* Exercise goal *
For the entries below, the result should be an exact transcription of the lines from the one with "(** * Timbot" up to and including the one with "Conventions of the embedding.", and only those.

Items listed in a dataset:
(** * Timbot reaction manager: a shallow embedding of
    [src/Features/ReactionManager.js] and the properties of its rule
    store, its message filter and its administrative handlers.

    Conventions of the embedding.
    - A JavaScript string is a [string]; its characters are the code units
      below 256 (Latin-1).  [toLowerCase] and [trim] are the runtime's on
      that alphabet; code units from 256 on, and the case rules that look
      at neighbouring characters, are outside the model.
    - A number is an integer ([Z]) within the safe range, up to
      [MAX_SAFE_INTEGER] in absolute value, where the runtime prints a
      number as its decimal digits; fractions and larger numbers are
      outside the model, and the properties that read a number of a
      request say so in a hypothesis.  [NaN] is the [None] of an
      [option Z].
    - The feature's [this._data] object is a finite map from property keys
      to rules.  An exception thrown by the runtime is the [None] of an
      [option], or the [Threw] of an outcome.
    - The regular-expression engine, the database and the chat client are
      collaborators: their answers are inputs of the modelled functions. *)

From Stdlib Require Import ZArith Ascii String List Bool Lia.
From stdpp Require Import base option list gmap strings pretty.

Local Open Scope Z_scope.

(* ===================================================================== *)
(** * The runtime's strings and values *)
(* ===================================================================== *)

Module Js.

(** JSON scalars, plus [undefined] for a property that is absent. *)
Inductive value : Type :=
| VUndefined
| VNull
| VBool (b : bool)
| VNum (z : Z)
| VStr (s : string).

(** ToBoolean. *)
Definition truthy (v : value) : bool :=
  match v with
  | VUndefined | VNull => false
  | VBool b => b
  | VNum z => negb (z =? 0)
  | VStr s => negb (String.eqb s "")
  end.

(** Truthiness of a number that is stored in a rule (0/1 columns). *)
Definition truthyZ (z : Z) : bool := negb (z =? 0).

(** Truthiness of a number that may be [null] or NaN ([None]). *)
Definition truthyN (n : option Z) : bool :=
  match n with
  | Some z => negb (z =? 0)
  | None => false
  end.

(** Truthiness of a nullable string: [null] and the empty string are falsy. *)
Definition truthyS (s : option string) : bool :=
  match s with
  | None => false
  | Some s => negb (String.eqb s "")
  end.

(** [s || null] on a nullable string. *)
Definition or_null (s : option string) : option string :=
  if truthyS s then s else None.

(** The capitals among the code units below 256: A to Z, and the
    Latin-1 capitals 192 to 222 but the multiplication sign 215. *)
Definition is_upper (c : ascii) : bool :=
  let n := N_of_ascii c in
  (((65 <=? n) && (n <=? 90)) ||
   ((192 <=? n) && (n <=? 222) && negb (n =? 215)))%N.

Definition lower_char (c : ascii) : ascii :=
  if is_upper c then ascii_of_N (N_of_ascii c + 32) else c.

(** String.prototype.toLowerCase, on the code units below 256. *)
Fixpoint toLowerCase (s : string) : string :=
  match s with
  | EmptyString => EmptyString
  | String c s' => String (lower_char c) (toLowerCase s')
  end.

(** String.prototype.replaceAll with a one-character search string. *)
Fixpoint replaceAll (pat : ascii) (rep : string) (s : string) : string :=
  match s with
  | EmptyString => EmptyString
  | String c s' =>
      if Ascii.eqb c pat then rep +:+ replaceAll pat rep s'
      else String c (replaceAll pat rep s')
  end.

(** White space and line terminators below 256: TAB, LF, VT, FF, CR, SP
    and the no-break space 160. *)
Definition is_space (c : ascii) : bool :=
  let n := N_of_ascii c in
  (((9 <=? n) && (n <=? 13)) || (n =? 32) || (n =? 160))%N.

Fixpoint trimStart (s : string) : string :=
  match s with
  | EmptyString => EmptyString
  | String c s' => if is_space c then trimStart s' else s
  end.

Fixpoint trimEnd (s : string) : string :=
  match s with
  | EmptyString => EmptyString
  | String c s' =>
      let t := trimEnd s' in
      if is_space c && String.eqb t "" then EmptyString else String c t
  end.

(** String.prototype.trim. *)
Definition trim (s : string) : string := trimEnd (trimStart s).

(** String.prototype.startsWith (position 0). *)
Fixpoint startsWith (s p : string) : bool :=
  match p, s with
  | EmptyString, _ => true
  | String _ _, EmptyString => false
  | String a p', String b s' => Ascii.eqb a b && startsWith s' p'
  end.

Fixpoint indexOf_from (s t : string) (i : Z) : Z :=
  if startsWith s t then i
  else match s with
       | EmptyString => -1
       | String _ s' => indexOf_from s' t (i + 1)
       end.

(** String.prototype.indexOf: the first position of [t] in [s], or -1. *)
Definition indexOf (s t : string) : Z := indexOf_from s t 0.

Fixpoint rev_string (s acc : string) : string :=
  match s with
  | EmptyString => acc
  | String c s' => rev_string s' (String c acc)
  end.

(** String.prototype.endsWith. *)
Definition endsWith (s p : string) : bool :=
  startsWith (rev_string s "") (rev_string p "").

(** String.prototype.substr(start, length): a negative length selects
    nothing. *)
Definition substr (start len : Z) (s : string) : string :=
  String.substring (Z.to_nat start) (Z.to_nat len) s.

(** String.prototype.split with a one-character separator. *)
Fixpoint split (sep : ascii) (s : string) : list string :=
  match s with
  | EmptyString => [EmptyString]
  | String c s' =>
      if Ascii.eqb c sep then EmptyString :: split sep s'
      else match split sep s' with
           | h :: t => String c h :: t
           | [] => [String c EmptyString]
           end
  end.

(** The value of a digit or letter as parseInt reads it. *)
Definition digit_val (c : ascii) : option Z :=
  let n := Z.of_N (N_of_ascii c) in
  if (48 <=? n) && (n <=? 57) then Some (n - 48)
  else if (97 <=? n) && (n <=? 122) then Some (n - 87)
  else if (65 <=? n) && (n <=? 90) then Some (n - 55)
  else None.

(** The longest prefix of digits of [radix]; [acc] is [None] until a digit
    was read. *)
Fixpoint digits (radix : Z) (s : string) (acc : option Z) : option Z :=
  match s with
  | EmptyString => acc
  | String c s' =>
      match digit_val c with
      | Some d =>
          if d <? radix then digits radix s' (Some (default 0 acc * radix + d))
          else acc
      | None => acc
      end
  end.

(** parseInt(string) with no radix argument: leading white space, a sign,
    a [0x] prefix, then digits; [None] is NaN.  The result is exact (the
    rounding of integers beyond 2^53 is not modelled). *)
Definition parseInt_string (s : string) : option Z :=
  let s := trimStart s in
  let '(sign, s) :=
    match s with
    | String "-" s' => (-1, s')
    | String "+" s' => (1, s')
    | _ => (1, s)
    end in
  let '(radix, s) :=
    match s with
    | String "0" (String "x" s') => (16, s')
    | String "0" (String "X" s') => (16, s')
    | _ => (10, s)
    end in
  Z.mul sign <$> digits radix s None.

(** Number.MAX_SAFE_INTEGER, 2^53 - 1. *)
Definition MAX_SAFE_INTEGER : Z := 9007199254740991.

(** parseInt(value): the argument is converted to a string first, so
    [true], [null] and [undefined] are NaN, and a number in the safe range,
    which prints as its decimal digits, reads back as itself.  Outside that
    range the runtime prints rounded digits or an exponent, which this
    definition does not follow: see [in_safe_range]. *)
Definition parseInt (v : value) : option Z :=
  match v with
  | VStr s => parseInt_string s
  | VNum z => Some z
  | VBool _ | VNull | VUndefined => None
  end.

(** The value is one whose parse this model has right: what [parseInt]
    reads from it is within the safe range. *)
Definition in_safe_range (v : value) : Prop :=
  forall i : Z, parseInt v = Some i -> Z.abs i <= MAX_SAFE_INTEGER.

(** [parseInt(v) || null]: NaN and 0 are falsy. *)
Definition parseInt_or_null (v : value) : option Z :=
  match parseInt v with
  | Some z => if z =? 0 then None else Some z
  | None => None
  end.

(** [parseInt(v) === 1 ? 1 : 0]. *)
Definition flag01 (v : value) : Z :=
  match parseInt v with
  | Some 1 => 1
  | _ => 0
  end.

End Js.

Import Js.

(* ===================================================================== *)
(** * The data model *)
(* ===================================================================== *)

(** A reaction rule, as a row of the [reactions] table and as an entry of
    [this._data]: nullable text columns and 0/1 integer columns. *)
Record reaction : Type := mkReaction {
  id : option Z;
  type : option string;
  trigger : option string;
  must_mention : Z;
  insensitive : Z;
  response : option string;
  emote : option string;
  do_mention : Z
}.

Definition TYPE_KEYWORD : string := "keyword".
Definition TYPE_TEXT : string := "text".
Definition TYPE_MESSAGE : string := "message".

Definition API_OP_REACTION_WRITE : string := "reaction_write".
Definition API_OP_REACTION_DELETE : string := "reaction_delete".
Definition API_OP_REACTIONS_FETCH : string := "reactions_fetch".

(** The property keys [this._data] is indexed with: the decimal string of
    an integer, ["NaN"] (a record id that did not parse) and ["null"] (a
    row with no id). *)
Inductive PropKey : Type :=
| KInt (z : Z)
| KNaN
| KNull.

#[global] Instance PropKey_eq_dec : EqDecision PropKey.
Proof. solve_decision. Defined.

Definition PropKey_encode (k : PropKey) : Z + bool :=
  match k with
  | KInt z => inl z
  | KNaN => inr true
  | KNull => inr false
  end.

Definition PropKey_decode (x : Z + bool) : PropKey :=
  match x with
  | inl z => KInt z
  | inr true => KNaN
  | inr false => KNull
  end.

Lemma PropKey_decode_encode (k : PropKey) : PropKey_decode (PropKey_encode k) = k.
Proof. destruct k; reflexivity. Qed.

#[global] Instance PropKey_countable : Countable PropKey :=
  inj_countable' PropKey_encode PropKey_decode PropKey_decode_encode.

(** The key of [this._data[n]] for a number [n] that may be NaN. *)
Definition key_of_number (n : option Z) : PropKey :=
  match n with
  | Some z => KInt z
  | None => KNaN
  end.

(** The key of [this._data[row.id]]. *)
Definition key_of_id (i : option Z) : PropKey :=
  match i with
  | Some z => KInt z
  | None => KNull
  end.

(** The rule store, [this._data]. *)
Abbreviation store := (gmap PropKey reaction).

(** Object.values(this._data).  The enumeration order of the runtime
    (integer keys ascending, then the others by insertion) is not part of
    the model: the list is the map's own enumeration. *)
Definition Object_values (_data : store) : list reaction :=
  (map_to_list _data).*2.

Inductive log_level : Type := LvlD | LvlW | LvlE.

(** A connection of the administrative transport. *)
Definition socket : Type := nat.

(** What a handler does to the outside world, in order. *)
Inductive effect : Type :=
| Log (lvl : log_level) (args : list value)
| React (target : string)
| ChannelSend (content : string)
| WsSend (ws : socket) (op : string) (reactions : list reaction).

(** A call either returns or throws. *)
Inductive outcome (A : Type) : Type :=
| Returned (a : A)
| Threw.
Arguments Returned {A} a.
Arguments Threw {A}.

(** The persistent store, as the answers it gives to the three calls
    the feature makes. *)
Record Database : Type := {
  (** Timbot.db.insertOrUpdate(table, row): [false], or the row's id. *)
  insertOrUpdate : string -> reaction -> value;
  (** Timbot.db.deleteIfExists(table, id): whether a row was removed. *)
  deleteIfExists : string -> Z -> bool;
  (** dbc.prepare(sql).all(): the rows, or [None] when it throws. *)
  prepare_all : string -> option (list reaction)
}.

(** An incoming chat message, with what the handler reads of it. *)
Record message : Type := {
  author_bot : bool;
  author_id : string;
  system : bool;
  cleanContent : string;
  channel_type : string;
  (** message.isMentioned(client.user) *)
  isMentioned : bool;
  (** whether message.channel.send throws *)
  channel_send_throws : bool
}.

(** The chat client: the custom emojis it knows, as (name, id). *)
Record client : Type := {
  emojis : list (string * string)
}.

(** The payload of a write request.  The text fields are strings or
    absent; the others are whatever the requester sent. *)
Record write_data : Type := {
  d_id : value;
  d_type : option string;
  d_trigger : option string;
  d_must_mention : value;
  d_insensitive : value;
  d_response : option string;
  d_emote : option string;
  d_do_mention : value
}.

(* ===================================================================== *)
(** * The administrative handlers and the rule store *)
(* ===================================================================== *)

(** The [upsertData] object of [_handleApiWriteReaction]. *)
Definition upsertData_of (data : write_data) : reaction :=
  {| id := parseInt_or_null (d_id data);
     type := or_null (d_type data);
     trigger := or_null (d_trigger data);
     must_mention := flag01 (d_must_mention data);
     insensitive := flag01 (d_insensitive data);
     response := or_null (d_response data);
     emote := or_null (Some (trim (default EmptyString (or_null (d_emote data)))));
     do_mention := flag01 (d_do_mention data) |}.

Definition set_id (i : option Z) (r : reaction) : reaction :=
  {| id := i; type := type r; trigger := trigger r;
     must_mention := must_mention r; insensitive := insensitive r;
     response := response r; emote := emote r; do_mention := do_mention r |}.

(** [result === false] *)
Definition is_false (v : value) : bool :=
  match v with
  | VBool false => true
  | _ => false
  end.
* * *
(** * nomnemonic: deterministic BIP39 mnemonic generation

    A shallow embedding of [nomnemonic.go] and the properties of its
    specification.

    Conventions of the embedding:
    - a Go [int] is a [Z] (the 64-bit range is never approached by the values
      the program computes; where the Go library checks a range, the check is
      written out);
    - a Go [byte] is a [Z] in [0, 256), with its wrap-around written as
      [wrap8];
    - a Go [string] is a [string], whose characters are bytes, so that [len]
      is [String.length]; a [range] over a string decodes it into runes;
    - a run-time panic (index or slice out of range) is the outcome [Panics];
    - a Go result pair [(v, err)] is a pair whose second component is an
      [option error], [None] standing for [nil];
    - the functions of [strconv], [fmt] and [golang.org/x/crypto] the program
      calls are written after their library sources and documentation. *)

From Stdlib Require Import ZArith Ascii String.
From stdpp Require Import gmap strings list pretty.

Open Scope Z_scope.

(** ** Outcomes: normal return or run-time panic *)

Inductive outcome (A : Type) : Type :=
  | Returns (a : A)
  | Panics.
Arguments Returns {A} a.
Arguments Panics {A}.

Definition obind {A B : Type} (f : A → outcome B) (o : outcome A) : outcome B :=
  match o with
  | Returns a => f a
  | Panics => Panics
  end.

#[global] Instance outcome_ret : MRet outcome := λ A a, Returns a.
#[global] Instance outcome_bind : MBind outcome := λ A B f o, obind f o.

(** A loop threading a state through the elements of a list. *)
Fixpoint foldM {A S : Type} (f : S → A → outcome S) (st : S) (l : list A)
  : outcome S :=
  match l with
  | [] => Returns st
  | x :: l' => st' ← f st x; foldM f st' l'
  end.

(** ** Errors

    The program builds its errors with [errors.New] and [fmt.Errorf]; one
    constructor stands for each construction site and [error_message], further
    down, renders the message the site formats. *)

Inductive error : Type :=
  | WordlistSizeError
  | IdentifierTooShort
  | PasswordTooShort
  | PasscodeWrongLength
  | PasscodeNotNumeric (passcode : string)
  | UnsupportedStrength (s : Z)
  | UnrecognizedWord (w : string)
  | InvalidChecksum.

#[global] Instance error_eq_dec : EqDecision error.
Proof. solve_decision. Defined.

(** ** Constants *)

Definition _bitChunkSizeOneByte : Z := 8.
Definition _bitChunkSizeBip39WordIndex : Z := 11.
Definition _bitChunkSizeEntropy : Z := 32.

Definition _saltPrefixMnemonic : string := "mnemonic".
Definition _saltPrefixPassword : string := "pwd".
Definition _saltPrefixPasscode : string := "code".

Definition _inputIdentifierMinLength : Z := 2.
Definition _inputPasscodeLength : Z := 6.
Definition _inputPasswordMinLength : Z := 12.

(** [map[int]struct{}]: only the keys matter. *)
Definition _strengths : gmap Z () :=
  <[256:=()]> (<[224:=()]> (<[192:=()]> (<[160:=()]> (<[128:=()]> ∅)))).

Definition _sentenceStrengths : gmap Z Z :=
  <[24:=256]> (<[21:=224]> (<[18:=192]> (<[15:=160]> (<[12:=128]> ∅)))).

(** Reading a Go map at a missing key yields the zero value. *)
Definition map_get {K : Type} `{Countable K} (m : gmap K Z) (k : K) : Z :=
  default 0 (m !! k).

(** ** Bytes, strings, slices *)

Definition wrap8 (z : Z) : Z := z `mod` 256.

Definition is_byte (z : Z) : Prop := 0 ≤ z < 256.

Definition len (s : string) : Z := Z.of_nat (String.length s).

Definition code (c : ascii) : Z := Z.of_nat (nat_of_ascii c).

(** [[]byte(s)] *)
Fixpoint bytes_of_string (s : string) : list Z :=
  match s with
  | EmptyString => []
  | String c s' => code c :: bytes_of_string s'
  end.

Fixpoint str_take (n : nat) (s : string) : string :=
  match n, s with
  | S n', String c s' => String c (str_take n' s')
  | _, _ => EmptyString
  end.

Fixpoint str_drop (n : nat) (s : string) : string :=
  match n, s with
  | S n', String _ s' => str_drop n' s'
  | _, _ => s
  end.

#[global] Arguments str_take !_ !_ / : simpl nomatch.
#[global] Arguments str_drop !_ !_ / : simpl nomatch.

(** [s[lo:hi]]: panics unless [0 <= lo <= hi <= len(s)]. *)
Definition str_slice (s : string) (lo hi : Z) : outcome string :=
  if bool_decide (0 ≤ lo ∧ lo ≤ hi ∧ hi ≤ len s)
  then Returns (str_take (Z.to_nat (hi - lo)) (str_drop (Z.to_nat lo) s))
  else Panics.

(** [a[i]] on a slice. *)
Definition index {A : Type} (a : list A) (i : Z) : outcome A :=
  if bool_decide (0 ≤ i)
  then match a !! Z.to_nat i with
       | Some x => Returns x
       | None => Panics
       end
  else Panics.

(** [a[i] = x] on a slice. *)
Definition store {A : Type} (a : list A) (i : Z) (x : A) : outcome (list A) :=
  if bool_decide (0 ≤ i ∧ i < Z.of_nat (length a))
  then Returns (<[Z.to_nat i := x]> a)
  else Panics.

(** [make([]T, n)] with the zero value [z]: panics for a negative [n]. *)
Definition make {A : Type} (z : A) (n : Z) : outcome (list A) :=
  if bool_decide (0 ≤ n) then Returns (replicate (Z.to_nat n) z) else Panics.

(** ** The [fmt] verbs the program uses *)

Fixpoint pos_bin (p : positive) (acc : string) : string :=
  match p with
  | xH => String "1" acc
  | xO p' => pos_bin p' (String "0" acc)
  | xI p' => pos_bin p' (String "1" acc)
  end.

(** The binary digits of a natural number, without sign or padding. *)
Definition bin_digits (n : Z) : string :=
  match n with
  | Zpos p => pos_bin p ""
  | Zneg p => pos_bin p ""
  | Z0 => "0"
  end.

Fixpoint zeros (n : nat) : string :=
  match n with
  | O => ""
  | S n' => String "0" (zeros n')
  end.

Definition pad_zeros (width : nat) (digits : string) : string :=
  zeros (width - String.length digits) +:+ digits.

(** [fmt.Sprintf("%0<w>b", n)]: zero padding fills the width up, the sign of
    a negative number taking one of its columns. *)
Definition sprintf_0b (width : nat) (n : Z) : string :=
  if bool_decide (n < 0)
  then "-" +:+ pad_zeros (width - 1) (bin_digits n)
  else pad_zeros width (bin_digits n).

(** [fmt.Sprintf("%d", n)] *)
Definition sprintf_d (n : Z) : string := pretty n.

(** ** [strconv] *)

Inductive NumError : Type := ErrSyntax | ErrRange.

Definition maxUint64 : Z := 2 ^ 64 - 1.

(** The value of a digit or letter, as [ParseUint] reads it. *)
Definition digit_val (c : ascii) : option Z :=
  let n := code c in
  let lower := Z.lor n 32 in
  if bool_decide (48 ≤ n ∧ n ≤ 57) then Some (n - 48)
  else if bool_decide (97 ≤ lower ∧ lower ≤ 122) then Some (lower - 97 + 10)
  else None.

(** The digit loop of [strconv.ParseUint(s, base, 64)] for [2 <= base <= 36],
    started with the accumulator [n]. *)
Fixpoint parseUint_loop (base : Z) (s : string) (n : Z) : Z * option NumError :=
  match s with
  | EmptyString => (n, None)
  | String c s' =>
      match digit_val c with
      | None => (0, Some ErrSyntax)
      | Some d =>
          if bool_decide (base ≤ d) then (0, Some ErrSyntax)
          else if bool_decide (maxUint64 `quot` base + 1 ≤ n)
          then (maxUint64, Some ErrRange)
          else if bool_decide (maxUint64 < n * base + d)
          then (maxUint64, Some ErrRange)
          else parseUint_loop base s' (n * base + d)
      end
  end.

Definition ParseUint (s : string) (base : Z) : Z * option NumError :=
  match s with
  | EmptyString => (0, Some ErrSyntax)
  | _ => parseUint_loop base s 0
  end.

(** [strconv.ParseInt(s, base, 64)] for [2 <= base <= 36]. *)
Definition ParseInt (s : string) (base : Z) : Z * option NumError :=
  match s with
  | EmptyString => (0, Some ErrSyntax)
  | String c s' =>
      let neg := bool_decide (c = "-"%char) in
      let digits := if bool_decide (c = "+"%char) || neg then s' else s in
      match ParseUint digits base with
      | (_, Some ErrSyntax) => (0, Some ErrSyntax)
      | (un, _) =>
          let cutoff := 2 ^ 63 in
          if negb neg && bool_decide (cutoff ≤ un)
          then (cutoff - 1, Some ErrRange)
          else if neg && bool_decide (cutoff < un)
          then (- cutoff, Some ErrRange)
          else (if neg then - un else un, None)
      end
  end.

* Solution to this task *
(** * Timbot reaction manager: a shallow embedding of
    [src/Features/ReactionManager.js] and the properties of its rule
    store, its message filter and its administrative handlers.

    Conventions of the embedding.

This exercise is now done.